Jones and Steinberg then went to Dallas to finalize the SMU deal. But the night before the agreement was to be announced, Jones told Steinberg: "I can't pull the trigger."
Jones recalled: "Leigh's eyes got huge. We had been in negotiations for three days, and we had finally gotten it done, and I told him, 'I can't do this.' "
Jones said he then had telephone conversations with "some friends who were very close to me."
"When I woke up the next morning," he said, "I felt this is what God wanted me to do, what I needed to do with my life."
In a news release circulated that afternoon, McClain said: "I also want to apologize to our fans and all of Hawai'i for matters getting to this stage in the first place. Exceptional performance deserves exceptional recognition, and your university was slow to step up."
The next day, UH and Frazier parted ways.
Since then, Cooke Field, now known as Ching Athletic Complex, has a new artificial turf. The new football coaches' offices will be completed in a few months. And the football recruiting budget has more than doubled.
"Those things wouldn't have happened if we stayed," Jones said.
SUCCESS AT SMU
Jones, meanwhile, has led SMU's resurgence, leading the school to its first bowl game in 25 years. He recently agreed to a two-year contract extension.
He said the Mustangs are two years away from "being where we were in Hawai'i, with enough bullets and ammo to play the game at the level to be a championship team."
His son, June Jones IV, is an offensive lineman on a high school team that won a Texas state football title.
He bought a home in a Dallas suburb.
"Dallas is a great city, one of the best on the continent," Jones said. "The people here are so hospitable. The Texas people have a lot of aloha spirit. They don't call it aloha. They call it Texas hospitality. It's very similar to Hawai'i. The people here are outgoing, very giving, very helpful."

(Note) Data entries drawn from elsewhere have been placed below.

(** C4.  For an authorization with the verifier's prefix, a timeout at least
    auth_grace_period ahead and (for init) a swap expiry at least
    auth_grace_period + claim_grace_period ahead, isValidClaimInitAuthorization
    and isValidInitAuthorization raise
    SignatureVerificationError("Invalid nonce!") if and only if the commitment
    the contract stores at the swap's payment hash differs from the index
    packed in the swap's data, whatever the signature is. *)
Theorem C4_invalid_nonce (env : Env) (swap : EVMSwapData)
    (timeout signature : string) (nonce t commitNum index : Z) :
  BN.ofString timeout = Ok t ->
  authGracePeriod <= t - nowSeconds env ->
  BigNumber.fromString (getCommitment env (paymentHash swap)) = Ok commitNum ->
  EVMSwapData.getIndex swap = Ok index ->
  (EVMSwapProgram.isValidClaimInitAuthorization env swap timeout "claim_initialize"
     signature nonce
   = Throw (SignatureVerificationError "Invalid nonce!")
   <-> commitNum <> index)
  /\ (forall expiry : Z,
        EVMSwapData.getExpiry swap = Ok expiry ->
        authGracePeriod + claimGracePeriod <= expiry - nowSeconds env ->
        (EVMSwapProgram.isValidInitAuthorization env swap timeout "initialize"
           signature nonce
         = Throw (SignatureVerificationError "Invalid nonce!")
         <-> commitNum <> index)).
Proof.
  intros Ht Hfresh Hc Hi.
  destruct (getIndex_inv _ _ Hi) as [Hd Hidx].
  pose proof (bitField_bounds (data swap) 168 8 ltac:(lia)) as Hb.
  rewrite <- Hidx in Hb.
  assert (Hnum : BigNumber.fromNumber index = Ok index)
    by (apply fromNumber_safe; unfold BigNumber.MAX_SAFE; lia).
  assert (Htail : forall (message : result (list byte)) (who : string),
            faultOnly message ->
            (r <- message ;;
             a <- library "verifyMessage" (verifyMessage env r signature) ;;
             if negb (String.eqb (toLowerCase a) (toLowerCase who))
             then Throw (SignatureVerificationError "Invalid signature!")
             else Ok r)
            <> Throw (SignatureVerificationError "Invalid nonce!")).
  { intros message who Hm H.
    assert (Hc' : throwsOnly
                    (fun e => e <> SignatureVerificationError "Invalid nonce!")
                    (r <- message ;;
                     a <- library "verifyMessage" (verifyMessage env r signature) ;;
                     if negb (String.eqb (toLowerCase a) (toLowerCase who))
                     then Throw (SignatureVerificationError "Invalid signature!")
                     else Ok r)).
    { apply throwsOnly_bind;
        [apply throwsOnly_fault; [exact Hm | intros; discriminate] | intro].
      throws_only. }
    exact (Hc' _ H eq_refl). }
  split; [|intros expiry He Hlate].
  - unfold EVMSwapProgram.isValidClaimInitAuthorization.
    change (String.eqb "claim_initialize" "claim_initialize") with true.
    cbn [negb]. rewrite Ht, !bind_Ok.
    destruct (Z.ltb_spec (t - nowSeconds env) authGracePeriod) as [?Hlt|?Hge]; [lia|].
    rewrite Hc, bind_Ok, Hi, bind_Ok, Hnum, bind_Ok.
    destruct (Z.eqb_spec commitNum index) as [E|E]; cbn [negb].
    + split; [intros H; exfalso | intros H; congruence].
      revert H. apply Htail. apply faultOnly_getMessage.
    + split; [intros _; exact E | reflexivity].
  - unfold EVMSwapProgram.isValidInitAuthorization.
    change (String.eqb "initialize" "initialize") with true.
    cbn [negb]. rewrite Ht, !bind_Ok.
    destruct (Z.ltb_spec (t - nowSeconds env) authGracePeriod) as [?Hlt|?Hge]; [lia|].
    rewrite He, bind_Ok.
    destruct (Z.ltb_spec (expiry - nowSeconds env) (authGracePeriod + claimGracePeriod))
      as [?Hlt|?Hge]; [lia|].
    rewrite Hc, bind_Ok, Hi, bind_Ok, Hnum, bind_Ok.
    destruct (Z.eqb_spec commitNum index) as [E|E]; cbn [negb].
    + split; [intros H; exfalso | intros H; congruence].
      revert H. apply Htail. apply faultOnly_getMessage.
    + split; [intros _; exact E | reflexivity].
Qed.

(** On-chain commitment 7 against index 6: the init authorization is rejected
    with "Invalid nonce!". *)
Lemma C4_invalid_nonce_witness :
  EVMSwapProgram.isValidInitAuthorization
    (exampleEnv "0xB2" 1000000000
       "0x0000000000000000000000000000000000000000000000000000000000000007"
       (Some "0xA1"))
    (exampleSwap "0xA1" "0xB2" (packedLayout 1003600 1 0 0 false true 6))
    "1000400" "initialize" "0xsignature" 6
  = Throw (SignatureVerificationError "Invalid nonce!").
Proof.
  refine (proj2 (proj2 (C4_invalid_nonce
           (exampleEnv "0xB2" 1000000000
              "0x0000000000000000000000000000000000000000000000000000000000000007"
              (Some "0xA1"))
           (exampleSwap "0xA1" "0xB2" (packedLayout 1003600 1 0 0 false true 6))
           "1000400" "0xsignature" 6 1000400 7 6
           eq_refl _ eq_refl eq_refl) 1003600 eq_refl _) _).
  - vm_compute. congruence.
  - vm_compute. congruence.
  - lia.
Defined.

(* ------------------------------------------------------------------ *)
(** ** Authorizations: the refund signer *)

(** C1 (as the code has it).  For every swap record and every refund
    authorization whose prefix is "refund" and whose timeout is at least
    auth_grace_period seconds in the future, isValidRefundAuthorization
    succeeds if and only if the refund message can be built and the address
    recovered from the signature over it equals, letter case aside, the swap's
    claimer; when the recovered address differs from the claimer it raises
    SignatureVerificationError("Invalid signature!"). *)
Theorem C1_refund_authorization_signer (env : Env) (swap : EVMSwapData)
    (timeout signature : string) (t : Z) :
  BN.ofString timeout = Ok t ->
  authGracePeriod <= t - nowSeconds env ->
  (forall message : list byte,
     EVMSwapProgram.isValidRefundAuthorization env swap timeout "refund" signature
     = Ok message
     <-> EVMSwapProgram.getRefundMessage env swap "refund" timeout = Ok message
         /\ exists recovered : string,
              verifyMessage env message signature = Some recovered
              /\ toLowerCase recovered = toLowerCase (claimer swap))
  /\ (forall (message : list byte) (recovered : string),
        EVMSwapProgram.getRefundMessage env swap "refund" timeout = Ok message ->
        verifyMessage env message signature = Some recovered ->
        toLowerCase recovered <> toLowerCase (claimer swap) ->
        EVMSwapProgram.isValidRefundAuthorization env swap timeout "refund" signature
        = Throw (SignatureVerificationError "Invalid signature!")).
Proof.
  intros Ht Hfresh.
  unfold EVMSwapProgram.isValidRefundAuthorization.
  change (String.eqb "refund" "refund") with true.
  cbn [negb]. rewrite Ht, !bind_Ok.
  destruct (Z.ltb_spec (t - nowSeconds env) authGracePeriod) as [Hlt|_]; [lia|].
  split.
  - intros message.
    destruct (EVMSwapProgram.getRefundMessage env swap "refund" timeout) as [m|e];
      cbn [bind]; [|split; [discriminate | intros [H _]; discriminate]].
    destruct (verifyMessage env m signature) as [a|] eqn:Hv; cbn [library bind].
    + destruct (String.eqb_spec (toLowerCase a) (toLowerCase (claimer swap))) as [E|E];
        cbn [negb].
      * split.
        -- intros H. injection H as <-. split; [reflexivity|].
           exists a. split; [exact Hv | exact E].
        -- intros [H _]. exact H.
      * split; [discriminate|].
        intros [H (a' & Ha' & E')]. injection H as <-.
        rewrite Hv in Ha'. injection Ha' as <-. contradiction.
    + split; [discriminate|].
      intros [H (a' & Ha' & _)]. injection H as <-.
      rewrite Hv in Ha'. discriminate.
  - intros message recovered Hm Hv Hne.
    rewrite Hm. cbn [bind]. rewrite Hv. cbn [library bind].
    destruct (String.eqb_spec (toLowerCase recovered) (toLowerCase (claimer swap)));
      [contradiction | reflexivity].
Qed.

Lemma C1_refund_authorization_signer_witness :
  exists message : list byte,
    EVMSwapProgram.isValidRefundAuthorization
      (exampleEnv "0xA1" 1000000000 "0x00" (Some "0xB2"))
      (exampleSwap "0xa1" "0xb2" (packedLayout 1003600 1 0 0 false true 0))
      "1000400" "refund" "0xsignature"
    = Ok message.
Proof.
  eexists.
  apply (proj1 (C1_refund_authorization_signer
           (exampleEnv "0xA1" 1000000000 "0x00" (Some "0xB2"))
           (exampleSwap "0xa1" "0xb2" (packedLayout 1003600 1 0 0 false true 0))
           "1000400" "0xsignature" 1000400 eq_refl
           ltac:(vm_compute; congruence))).
  split; [reflexivity|].
  exists "0xB2". split; reflexivity.
Defined.

(** A refund authorization signed by the offerer is rejected: the recovered
    address equals swap.offerer, and the check against swap.claimer raises
    "Invalid signature!". *)
Lemma C1_offerer_signature_counterexample :
  let recovered := "0xa1" in
  let env := exampleEnv "0xa1" 1000000000 "0x00" (Some recovered) in
  let swap := exampleSwap "0xa1" "0xb2" (packedLayout 1003600 1 0 0 false true 0) in
  let r := EVMSwapProgram.isValidRefundAuthorization env swap "1000400" "refund"
             "0xsignature" in
  BN.ofString "1000400" = Ok 1000400
  /\ authGracePeriod <= 1000400 - nowSeconds env
  /\ (exists message,
        EVMSwapProgram.getRefundMessage env swap "refund" "1000400" = Ok message
        /\ verifyMessage env message "0xsignature" = Some recovered)
  /\ recovered = offerer swap
  /\ r = Throw (SignatureVerificationError "Invalid signature!")
  /\ ~ (isOk r = true <-> recovered = offerer swap).
Proof.
  intros recovered env swap r.
  assert (Hr : r = Throw (SignatureVerificationError "Invalid signature!"))
    by (vm_compute; reflexivity).
  split; [reflexivity|].
  split; [vm_compute; congruence|].
  split; [eexists; split; [vm_compute; reflexivity | reflexivity]|].
  split; [reflexivity|].
  split; [exact Hr|].
  intros [_ H]. specialize (H eq_refl). rewrite Hr in H. discriminate H.
Qed.

(* ------------------------------------------------------------------ *)
(** ** getCommitStatus below 0x100 *)

Lemma isExpired_spec (env : Env) (swap : EVMSwapData) (expiry : Z) :
  EVMSwapData.getExpiry swap = Ok expiry ->
  EVMSwapProgram.isExpired env swap
  = Ok (expiry <? (if EVMSwapProgram.areWeClaimer env swap
                   then nowSeconds env + claimGracePeriod
                   else if EVMSwapProgram.areWeOfferer env swap
                        then nowSeconds env - refundGracePeriod
                        else 0)).
Proof.
  intros He. unfold EVMSwapProgram.isExpired. rewrite He, bind_Ok. reflexivity.
Qed.

(** C2 (as the code has it).  For every swap record whose on-chain commitment
    at its payment hash is strictly below 0x100, getCommitStatus returns
    EXPIRED exactly when the swap's expiry is before the caller's deadline,
    and NOT_COMMITED otherwise; the deadline is now + claim_grace_period when
    the caller is the swap's claimer, else now - refund_grace_period when the
    caller is the offerer, else 0.  So an offerer who is not the claimer gets
    EXPIRED exactly when expiry + refund_grace_period < now, and a caller who
    is neither offerer nor claimer never gets EXPIRED in this branch. *)
Theorem C2_commit_status_below_0x100 (env : Env) (swap : EVMSwapData)
    (commitNum expiry : Z) :
  BigNumber.fromString (getCommitment env (paymentHash swap)) = Ok commitNum ->
  commitNum < 256 ->
  EVMSwapData.getExpiry swap = Ok expiry ->
  let deadline :=
    if EVMSwapProgram.areWeClaimer env swap then nowSeconds env + claimGracePeriod
    else if EVMSwapProgram.areWeOfferer env swap then nowSeconds env - refundGracePeriod
         else 0 in
  EVMSwapProgram.getCommitStatus env swap
  = Ok (if expiry <? deadline then EXPIRED else NOT_COMMITED)
  /\ (EVMSwapProgram.getCommitStatus env swap = Ok EXPIRED <-> expiry < deadline)
  /\ (EVMSwapProgram.areWeOfferer env swap = true ->
      EVMSwapProgram.areWeClaimer env swap = false ->
      (EVMSwapProgram.getCommitStatus env swap = Ok EXPIRED
       <-> expiry + refundGracePeriod < nowSeconds env))
  /\ (EVMSwapProgram.areWeOfferer env swap = false ->
      EVMSwapProgram.areWeClaimer env swap = false ->
      EVMSwapProgram.getCommitStatus env swap = Ok NOT_COMMITED).
Proof.
  intros Hc Hlow He deadline.
  assert (Hs : EVMSwapProgram.getCommitStatus env swap
               = Ok (if expiry <? deadline then EXPIRED else NOT_COMMITED)).
  { unfold EVMSwapProgram.getCommitStatus.
    rewrite Hc, bind_Ok.
    rewrite (fromNumber_safe 256) by (unfold BigNumber.MAX_SAFE; lia).
    rewrite !bind_Ok.
    destruct (Z.eqb_spec commitNum 256) as [?Heq|?Hne]; [lia|].
    destruct (Z.ltb_spec commitNum 256) as [?Hlt|?Hge]; [|lia].
    rewrite (isExpired_spec env swap expiry He), bind_Ok.
    fold deadline. destruct (expiry <? deadline); reflexivity. }
  assert (Hiff : EVMSwapProgram.getCommitStatus env swap = Ok EXPIRED
                 <-> expiry < deadline).
  { rewrite Hs. destruct (Z.ltb_spec expiry deadline) as [Hd|Hd]; split; intros Hx;
      reflexivity || lia || discriminate. }
  split; [exact Hs|]. split; [exact Hiff|]. split.
  - intros Ho Hcl. rewrite Hiff. unfold deadline. rewrite Ho, Hcl. lia.
  - intros Ho Hcl. rewrite Hs. unfold deadline. rewrite Ho, Hcl.
    destruct (getExpiry_inv _ _ He) as [_ ->].
    pose proof (bitField_bounds (data swap) 0 64 ltac:(lia)).
    destruct (Z.ltb_spec (bitField (data swap) 0 64) 0); [lia | reflexivity].
Qed.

One of Jones' regrets is he is too emotional to offer face-to-face farewells. He sent e-mails to close friends to announce he was leaving Hawai'i. His parting news conference was on the Big Island.
"It's hard," he said. "I get attached to people, friends. I tell people, 'It's not about the game; it's about the people you work with, the people you coach.' That's what it's all about. Because I'm that way, I've become very attached, especially with people in Hawai'i, and, I guess, sensitive emotionally. I think I'm way too emotional for a guy. I am that way. I've always been that way."